Le bureau de coordination de l'aide des Nations unies, OCHA, s'est fait l'écho de ces préoccupations et a insisté sur la responsabilité d'Israël, en vertu du droit humanitaire international, en tant que puissance occupante, de veiller à ce que les secours, y compris le carburant, parviennent à ceux qui en ont le plus besoin, notamment en remédiant à la "destruction complète de l'ordre public" et aux rapports faisant état de pillages.

"Bien entendu, nous saluons toute initiative visant à faciliter l'acheminement de l'aide et nous sommes parvenus à un accord avec le COGAT sur les mouvements coordonnés destinés à faciliter l'acheminement en toute sécurité de l'aide humanitaire", a déclaré le porte-parole Jens Laerke, faisant référence à l'organisme israélien chargé de superviser les livraisons.

"En réalité, d'après ce que nous entendons sur le terrain, il n'y a eu que très peu d'avancées.
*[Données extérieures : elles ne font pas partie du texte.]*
(* ===== verification/Cpio.v ===== *)
(** * The cpio archives of the kernel: buffer-format.txt ("newc")

    mkbootfs.c names the format it writes and gives none of it as data; this is
    the reader's side, as the kernel unpacks an initramfs: headers of 110
    hexadecimal characters, names that end in NUL, everything aligned to four
    bytes, and a last entry named TRAILER!!!.  An archive is written here with
    the padding after each item; [read_archive_of_bytes] says that reading gives
    the entries back. *)
From S2P Require Import Prelude Libc Digits.

(** The thirteen fields, without the magic, the sizes apart. *)
Record entry : Type := Entry {
  c_ino : Z; c_mode : Z; c_uid : Z; c_gid : Z; c_nlink : Z; c_mtime : Z;
  c_devmajor : Z; c_devminor : Z; c_rdevmajor : Z; c_rdevminor : Z;
  c_name : list Z; c_check : Z; c_data : list Z }.

Definition trailer_name : list Z := bytes_of "TRAILER!!!".
Definition magic : list Z := bytes_of "070701".

(** The fields in the order of the header. *)
Definition fields (e : entry) : list Z :=
  [c_ino e; c_mode e; c_uid e; c_gid e; c_nlink e; c_mtime e; Z.of_nat (length (c_data e));
   c_devmajor e; c_devminor e; c_rdevmajor e; c_rdevminor e; Z.of_nat (length (c_name e)) + 1; c_check e].

(** Zeros up to the next multiple of four. *)
Definition pad4 (n : nat) : nat := ((4 - n mod 4) mod 4)%nat.

Definition header_bytes (e : entry) : list Z :=
  magic ++ concat (map (fmt_x 8) (fields e)) ++ c_name e ++ [0].

(** Header and name, and the data, each followed by its padding. *)
Definition head_padded (e : entry) : list Z := header_bytes e ++ replicate (pad4 (length (header_bytes e))) 0.
Definition entry_bytes (e : entry) : list Z :=
  head_padded e ++ c_data e ++ replicate (pad4 (length (c_data e))) 0.

Definition archive_bytes (es : list entry) : list Z := concat (map entry_bytes es).

(** ** Reading *)

(** A field: eight hexadecimal digits. *)
Definition hex_field (i : nat) (l : list Z) : option Z :=
  let w := window (6 + 8 * i) 8 l in
  if (length w =? 8)%nat && forallb (is_base_digit 16) w then Some (scan_digits 16 0 w) else None.

(** The entry at the head of an archive and the archive after it. *)
Definition read_entry (l : list Z) : option (entry * list Z) :=
  if negb (bool_decide (take 6 l = magic)) then None else
  ino ← hex_field 0 l; mode ← hex_field 1 l; uid ← hex_field 2 l; gid ← hex_field 3 l;
  nlink ← hex_field 4 l; mtime ← hex_field 5 l; filesize ← hex_field 6 l;
  devmajor ← hex_field 7 l; devminor ← hex_field 8 l; rdevmajor ← hex_field 9 l; rdevminor ← hex_field 10 l;
  namesize ← hex_field 11 l; check ← hex_field 12 l;
  let n := Z.to_nat namesize in
  name ← c_string (window 110 n l);
  let start := (110 + n + pad4 (110 + n))%nat in
  let data := window start (Z.to_nat filesize) l in
  if negb (length name + 1 =? n)%nat || negb (length data =? Z.to_nat filesize)%nat then None else
  Some (Entry ino mode uid gid nlink mtime devmajor devminor rdevmajor rdevminor name check data,
        drop (start + Z.to_nat filesize + pad4 (Z.to_nat filesize)) l).

(** The entries up to the trailer. *)
Fixpoint read_loop (fuel : nat) (l : list Z) : option (list entry) :=
  match fuel with
  | O => None
  | S k =>
      '(e, l) ← read_entry l;
      if bool_decide (c_name e = trailer_name) then Some [] else
      es ← read_loop k l; Some (e :: es)
  end.

(** An entry takes bytes, so the length is fuel enough. *)
Definition read_archive (l : list Z) : option (list entry) := read_loop (length l) l.

(** ** Reading what was written *)

(** An entry the format can hold: 32-bit fields and a name without NUL. *)
Definition entry_ok (e : entry) : Prop :=
  words 32 (fields e) /\ Forall (fun b => b <> 0) (c_name e).

Lemma digits_length16 fuel v n :
  (0 < n)%nat -> 0 <= v < 16 ^ Z.of_nat n -> (n <= fuel)%nat -> (1 <= length (digits fuel 16 v) <= n)%nat.
Proof.
  revert v n. induction fuel as [|k IH]; intros v n Hn Hv Hf; [lia|]. cbn [digits]. rewrite length_app. cbn [length].
  destruct (Z.ltb_spec v 16); [cbn; lia|].
  destruct n as [|[|n]]; [lia|change (16 ^ Z.of_nat 1) with 16 in Hv; lia|].
  assert (0 <= v / 16 < 16 ^ Z.of_nat (S n)) as H16.
  { split; [apply Z.div_pos; lia|]. apply Z.div_lt_upper_bound; [lia|].
    rewrite Nat2Z.inj_succ, Z.pow_succ_r in Hv by lia. lia. }
  specialize (IH (v / 16) (S n) ltac:(lia) H16 ltac:(lia)). lia.
Qed.

Lemma fmt_x_length v : is_word 32 v -> length (fmt_x 8 v) = 8%nat.
Proof.
  intros Hv. unfold fmt_x, zero_pad. rewrite length_app, length_replicate.
  pose proof (digits_length16 16 v 8 ltac:(lia) ltac:(change (16 ^ Z.of_nat 8) with (2 ^ 32); exact Hv) ltac:(lia)). lia.
Qed.

Lemma scan_fmt_x w v : is_word 32 v -> scan_digits 16 0 (fmt_x w v) = v.
Proof.
  intros Hv. unfold fmt_x, zero_pad. unfold is_word in Hv. rewrite scan_digits_zeros by lia.
  apply scan_digits_digits; [lia|]. split; [lia|]. apply Z.lt_trans with (2 ^ 32); [lia|reflexivity].
Qed.

(** Fields of equal length are found at multiples of it. *)
Lemma window_concat (n : nat) (ls : list (list Z)) (i : nat) x post :
  Forall (fun l => length l = n) ls -> ls !! i = Some x -> window (n * i) n (concat ls ++ post) = x.
Proof.
  unfold window. revert i. induction ls as [|l ls IH]; intros i Hl Hi; [done|].
  apply Forall_cons in Hl as [Hl Hls]. cbn [concat]. rewrite <- app_assoc. destruct i as [|i].
  - injection Hi as ->. rewrite Nat.mul_0_r. cbn [drop]. rewrite <- Hl. apply take_app_length.
  - rewrite drop_app_ge by lia. replace (n * S i - length l)%nat with (n * i)%nat by lia. apply IH; done.
Qed.

Lemma hex_field_header (ls : list Z) i v post :
  words 32 ls -> ls !! i = Some v -> hex_field i (magic ++ concat (map (fmt_x 8) ls) ++ post) = Some v.
Proof.
  intros Hls Hi. assert (is_word 32 v) as Hv by (rewrite Forall_forall in Hls; apply Hls; by eapply list_elem_of_lookup_2).
  unfold hex_field. assert (window (6 + 8 * i) 8 (magic ++ concat (map (fmt_x 8) ls) ++ post) = fmt_x 8 v) as ->.
  { unfold window. rewrite <- drop_drop. rewrite (drop_app_length' magic _ 6 eq_refl).
    apply (window_concat 8); [|by rewrite list_lookup_fmap, Hi].
    apply Forall_fmap. apply (Forall_impl _ _ _ Hls). intros x. apply fmt_x_length. }
  rewrite fmt_x_length by done. rewrite (proj2 (Nat.eqb_eq 8 8) eq_refl).
  assert (forallb (is_base_digit 16) (fmt_x 8 v) = true) as ->.
  { apply forallb_forall. intros x Hx. pose proof (fmt_x_digits 8 v) as Hd. rewrite Forall_forall in Hd.
    apply Hd, list_elem_of_In, Hx. }
  cbn [andb]. by rewrite scan_fmt_x.
Qed.

Lemma fields_length e : entry_ok e -> length (concat (map (fmt_x 8) (fields e))) = 104%nat.
Proof.
  intros [Hf _]. unfold fields in *. cbn [map concat]. rewrite !length_app.
  repeat (apply Forall_cons in Hf as [? Hf]). rewrite !fmt_x_length by assumption. reflexivity.
Qed.

Lemma header_length e : entry_ok e -> length (header_bytes e) = (110 + (length (c_name e) + 1))%nat.
Proof. intros H. unfold header_bytes. rewrite !length_app, fields_length by done. change (length magic) with 6%nat. cbn [length]. lia. Qed.

Lemma read_entry_bytes e l : entry_ok e -> read_entry (entry_bytes e ++ l) = Some (e, l).
Proof.
  intros H. pose proof (header_length e H) as Hl. destruct H as [Hf Hn].
  assert (entry_bytes e ++ l = magic ++ concat (map (fmt_x 8) (fields e)) ++
    (c_name e ++ 0 :: replicate (pad4 (length (header_bytes e))) 0 ++ c_data e ++ replicate (pad4 (length (c_data e))) 0 ++ l)) as E.
  { unfold entry_bytes, head_padded. unfold header_bytes at 1. rewrite <- !app_assoc. reflexivity. }
  assert (take 6 (entry_bytes e ++ l) = magic) as Hm by (rewrite E; apply (take_app_length' magic _ 6 eq_refl)).
  assert (forall i v, fields e !! i = Some v -> hex_field i (entry_bytes e ++ l) = Some v) as Hx.
  { intros i v Hi. rewrite E. by apply hex_field_header. }
  unfold read_entry. rewrite bool_decide_eq_true_2 by exact Hm. cbn [negb].
  do 13 (erewrite Hx by reflexivity; cbn [mbind option_bind]). clear E Hx.
  destruct e as [ino mode uid gid nlink mtime dma dmi rma rmi name check data].
  cbn [c_name c_data c_ino c_mode c_uid c_gid c_nlink c_mtime c_devmajor c_devminor c_rdevmajor c_rdevminor c_check] in *.
  set (e := Entry ino mode uid gid nlink mtime dma dmi rma rmi name check data) in *.
  assert (Z.to_nat (Z.of_nat (length name) + 1) = length name + 1)%nat as -> by lia. rewrite Nat2Z.id.
  assert (length (head_padded e) = 110 + (length name + 1) + pad4 (110 + (length name + 1)))%nat as Hh.
  { unfold head_padded. rewrite length_app, length_replicate, Hl. reflexivity. }
  rewrite <- Hh.
  assert (window 110 (length name + 1) (entry_bytes e ++ l) = name ++ [0]) as ->.
  { unfold entry_bytes, head_padded, header_bytes, window. rewrite !(app_assoc magic), <- !app_assoc.
    rewrite (app_assoc magic). rewrite drop_app_length' by (rewrite length_app, fields_length by done; reflexivity).
    rewrite app_assoc. apply take_app_length'. rewrite length_app. reflexivity. }
  rewrite c_string_app by exact Hn. cbn [mbind option_bind]. rewrite Nat.eqb_refl.
  assert (drop (length (head_padded e)) (entry_bytes e ++ l) = data ++ replicate (pad4 (length data)) 0 ++ l) as Hd.
  { unfold entry_bytes. rewrite <- !app_assoc. apply drop_app_length. }
  unfold window. rewrite Hd, take_app_length, Nat.eqb_refl. cbn [negb orb].
  rewrite <- !drop_drop, Hd, drop_app_length. f_equal. f_equal.
  apply drop_app_length'. by rewrite length_replicate.
Qed.

Lemma entry_bytes_nonempty e : entry_ok e -> (0 < length (entry_bytes e))%nat.
Proof. intros H. unfold entry_bytes, head_padded. rewrite !length_app, header_length by done. lia. Qed.

(** Reading gives back the entries before the trailer, whatever follows it. *)
Lemma read_archive_of_bytes es t l :
  Forall entry_ok es -> entry_ok t -> Forall (fun e => c_name e <> trailer_name) es -> c_name t = trailer_name ->
  read_archive (archive_bytes es ++ entry_bytes t ++ l) = Some es.
Proof.
  intros Hes Ht Hn Hname. unfold read_archive.
  assert (forall fuel, (length (archive_bytes es) < fuel)%nat ->
    read_loop fuel (archive_bytes es ++ entry_bytes t ++ l) = Some es) as H.
  { induction es as [|e es IH]; intros fuel Hf; (destruct fuel as [|k]; [cbn in Hf; lia|]); cbn [read_loop].
    - cbn [archive_bytes map concat app]. rewrite read_entry_bytes by done. cbn [mbind option_bind].
      by rewrite bool_decide_eq_true_2.
    - apply Forall_cons in Hes as [He Hes]. apply Forall_cons in Hn as [Hne Hn].
      unfold archive_bytes in *. cbn [map concat] in *. rewrite <- !app_assoc, read_entry_bytes by done. cbn [mbind option_bind].
      rewrite bool_decide_eq_false_2 by done. rewrite IH; [done|done|done|].
      rewrite length_app in Hf. pose proof (entry_bytes_nonempty e He). lia. }
  apply H. rewrite !length_app. pose proof (entry_bytes_nonempty t Ht). lia.
Qed.

(** ** Alignment *)

Lemma pad4_Z n : Z.of_nat (pad4 n) = (- Z.of_nat n) mod 4.
Proof. unfold pad4. rewrite Nat2Z.inj_mod, Nat2Z.inj_sub by (pose proof (Nat.mod_upper_bound n 4); lia). rewrite Nat2Z.inj_mod. Z.to_euclidean_division_equations. lia. Qed.

Lemma pad4_add a b : (a mod 4 = 0)%nat -> pad4 (a + b) = pad4 b.
Proof. intros H. unfold pad4. rewrite Nat.Div0.add_mod, H, Nat.add_0_l, Nat.Div0.mod_mod. reflexivity. Qed.

Lemma pad4_aligned n : ((n + pad4 n) mod 4 = 0)%nat.
Proof. apply Nat2Z.inj. rewrite Nat2Z.inj_mod, Nat2Z.inj_add, pad4_Z. change (Z.of_nat 4) with 4. rewrite Zplus_mod_idemp_r. by rewrite Z.add_opp_diag_r. Qed.

Lemma padded_aligned (l : list Z) : (length (l ++ replicate (pad4 (length l)) 0%Z) mod 4 = 0)%nat.
Proof. rewrite length_app, length_replicate. apply pad4_aligned. Qed.

Lemma archive_aligned es : (length (archive_bytes es) mod 4 = 0)%nat.
Proof.
  induction es as [|e es IH]; [done|]. unfold archive_bytes in *. cbn [map concat].
  rewrite length_app, Nat.Div0.add_mod, IH. unfold entry_bytes. rewrite length_app, (Nat.Div0.add_mod (length (head_padded e))).
  unfold head_padded. rewrite !padded_aligned. done.
Qed.

Lemma archive_bytes_app es es' : archive_bytes (es ++ es') = archive_bytes es ++ archive_bytes es'.
Proof. unfold archive_bytes. by rewrite map_app, concat_app. Qed.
Les combats dans la région ont peut-être diminué grâce à ces mouvements coordonnés, mais ce n'est pas le seul obstacle qui empêche nos collègues d'aller chercher l'aide dans la zone située entre Kerem Shalom et la route de Salah Al Din".

Faisant écho à ces préoccupations, le Dr Gargavanis de l'OMS a déclaré que l'impact de la fermeture du point de passage de Rafah, l'intensification des combats et la poursuite du déplacement forcé des habitants de Gaza signifiaient que ce qui était accompli à Gaza "ne représentait qu'une fraction de ce que nous devrions faire".

Il a ajouté : "Je sais que nous ne cessons de le répéter. Cependant, tout le monde doit comprendre que pour chaque (travailleur) international qui entre aujourd'hui dans la bande de Gaza, le processus est long, risqué et nécessite d'énormes ressources".

"En ce moment, à Kerem Shalom, nous devons nous diriger nous-mêmes, nous devons conduire nous-mêmes les véhicules blindés pour nous assurer que la communauté internationale continue d'entrer dans la bande de Gaza et d'en sortir. C'est l'un des problèmes majeurs auxquels nous sommes confrontés.